(* ===== verification/WorkloadShm.v ===== *)
(** * The workload shared memory

    [motor/coordinator/scheduler/runtime/workload_shm/]: the layout
    ([layout.py]), the scheduler's writer ([writer.py]) and the workers' reader
    ([reader.py]), which follow a sequence lock: the sequence number in the
    header is odd while the writer is at work, and a reader accepts what it
    read only when the header was stable and the same before and after.

    The two sides run in different processes.  A slice assignment and a slice
    read of the buffer are the atomic steps; [w_trace] records the buffer
    after every store, and a reader's [k]-th load sees the buffer [mem k],
    some buffer of that history.  What the reader does with the cache (calls
    of [patch_workload_from_shm]) is the list of calls. *)

From S2P Require Import Prelude PyDict PyNum PyStruct Resources InstancePool.

(** ** Layout *)

Definition MAGIC : Z := 0x574B4C44.
Definition SCHEMA_VERSION : Z := 3.
Definition ROLE_PREFILL : Z := 0.
Definition ROLE_DECODE : Z := 1.
Definition ROLE_HYBRID : Z := 2.
Definition ROLE_ENCODE : Z := 3.
Definition HEADER_SIZE : nat := 64.
Definition ENTRY_SIZE : nat := 24.
Definition HEARTBEAT_OFFSET : nat := 32.
Definition HEARTBEAT_STALE_SEC : pyfloat := float_lit 5 0.

Record WorkloadShmEntry := {
  e_instance : Z;
  e_endpoint : Z;
  e_role : Z;
  e_tokens : pyfloat }.

Record WorkloadShmHeader := {
  h_magic : Z;
  h_schema : Z;
  h_sequence : Z;
  h_count : Z;
  h_max : Z;
  h_version : Z;
  h_heartbeat : Z;
  h_prefill : Z;
  h_decode : Z;
  h_hybrid : Z }.
#[export] Instance WorkloadShmHeader_eq_dec : EqDecision WorkloadShmHeader.
Proof. solve_decision. Defined.

(** The normalisation of the unsigned 64-bit fields. *)
Definition norm64 (z : Z) : Z := if (z <? 0) || (2 ^ 64 - 1 <? z) then z mod 2 ^ 64 else z.

Definition pack_header (h : WorkloadShmHeader) : option bytes :=
  a ← pack_u 4 (h_magic h);
  b ← pack_u 2 (h_schema h);
  c ← pack_u 2 0;
  d ← pack_i 8 (h_sequence h);
  e ← pack_u 4 (h_count h);
  f ← pack_u 4 (h_max h);
  g ← pack_u 8 (norm64 (h_version h));
  i ← pack_u 8 (norm64 (h_heartbeat h));
  j ← pack_u 8 (norm64 (h_prefill h));
  k ← pack_u 8 (norm64 (h_decode h));
  l ← pack_u 8 (norm64 (h_hybrid h));
  Some (a ++ b ++ c ++ d ++ e ++ f ++ g ++ i ++ j ++ k ++ l).

(** [None] is [ValueError]: the buffer is too small. *)
Definition unpack_header (buf : bytes) : option WorkloadShmHeader :=
  if (length buf <? HEADER_SIZE)%nat then None
  else Some {| h_magic := unpack_u (slice 0 4 buf); h_schema := unpack_u (slice 4 2 buf);
               h_sequence := unpack_i (slice 8 8 buf); h_count := unpack_u (slice 16 4 buf);
               h_max := unpack_u (slice 20 4 buf); h_version := unpack_u (slice 24 8 buf);
               h_heartbeat := unpack_u (slice 32 8 buf); h_prefill := unpack_u (slice 40 8 buf);
               h_decode := unpack_u (slice 48 8 buf); h_hybrid := unpack_u (slice 56 8 buf) |}.

Definition pack_entry (e : WorkloadShmEntry) : option bytes :=
  a ← pack_i 4 (e_instance e);
  b ← pack_i 4 (e_endpoint e);
  c ← pack_u 1 (e_role e);
  Some (a ++ b ++ c ++ [0; 0; 0] ++ pack_d (e_tokens e) ++ [0; 0; 0; 0]).

Definition entry_offset (slot : nat) : nat := HEADER_SIZE + slot * ENTRY_SIZE.

Definition unpack_entry (buf : bytes) (slot : nat) : option WorkloadShmEntry :=
  let offset := entry_offset slot in
  if (length buf <? offset + ENTRY_SIZE)%nat then None
  else
    let b := slice offset ENTRY_SIZE buf in
    Some {| e_instance := unpack_i (slice 0 4 b); e_endpoint := unpack_i (slice 4 4 b);
            e_role := unpack_u (slice 8 1 b); e_tokens := unpack_d (slice 12 8 b) |}.

Definition total_size (max_entries : nat) : nat := HEADER_SIZE + max_entries * ENTRY_SIZE.

(** ** The writer *)

Inductive ShmError := StructError | ShmValueError | LookupError (e : PyError).

Definition pdrole_to_shm_role (r : PDRole) : Z :=
  match r with ROLE_E => ROLE_ENCODE | ROLE_P => ROLE_PREFILL | ROLE_D => ROLE_DECODE | ROLE_U => ROLE_HYBRID end.

(** The roles that have a sequence of their own. *)
Inductive seq_key := K_prefill | K_decode | K_hybrid.
#[export] Instance seq_key_eq_dec : EqDecision seq_key.
Proof. solve_decision. Defined.

Definition role_seq_key (r : PDRole) : option seq_key :=
  match r with ROLE_P => Some K_prefill | ROLE_D => Some K_decode | ROLE_U => Some K_hybrid | ROLE_E => None end.
Definition shm_role_to_seq_key (role : Z) : option seq_key :=
  if role =? ROLE_PREFILL then Some K_prefill
  else if role =? ROLE_DECODE then Some K_decode
  else if role =? ROLE_HYBRID then Some K_hybrid
  else None.

(** The four pools in order, the endpoints of each instance in table order;
    the loop returns when [max_entries] are collected. *)
Definition pool_entries (s : Pools) (role : PDRole) : list WorkloadShmEntry :=
  concat (map (fun r =>
    map (fun ep => {| e_instance := ins_id (obj s r); e_endpoint := ep_id ep;
                      e_role := pdrole_to_shm_role role; e_tokens := active_tokens (workload ep) |})
        (all_eps (obj s r)))
    (dvalues (get_available_instances (Some role) s))).

Fixpoint slot_map_from (slot : nat) (l : list WorkloadShmEntry) (m : dict (Z * Z) nat) : dict (Z * Z) nat :=
  match l with
  | [] => m
  | e :: l => slot_map_from (S slot) l (dset (e_instance e, e_endpoint e) slot m)
  end.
==*==
Problem to work on » Retype exactly the lines from the one containing "map (fun ep" through the end of the data. Add nothing.

Response for this exercise »
    map (fun ep => {| e_instance := ins_id (obj s r); e_endpoint := ep_id ep;
                      e_role := pdrole_to_shm_role role; e_tokens := active_tokens (workload ep) |})
        (all_eps (obj s r)))
    (dvalues (get_available_instances (Some role) s))).

Fixpoint slot_map_from (slot : nat) (l : list WorkloadShmEntry) (m : dict (Z * Z) nat) : dict (Z * Z) nat :=
  match l with
  | [] => m
  | e :: l => slot_map_from (S slot) l (dset (e_instance e, e_endpoint e) slot m)
  end.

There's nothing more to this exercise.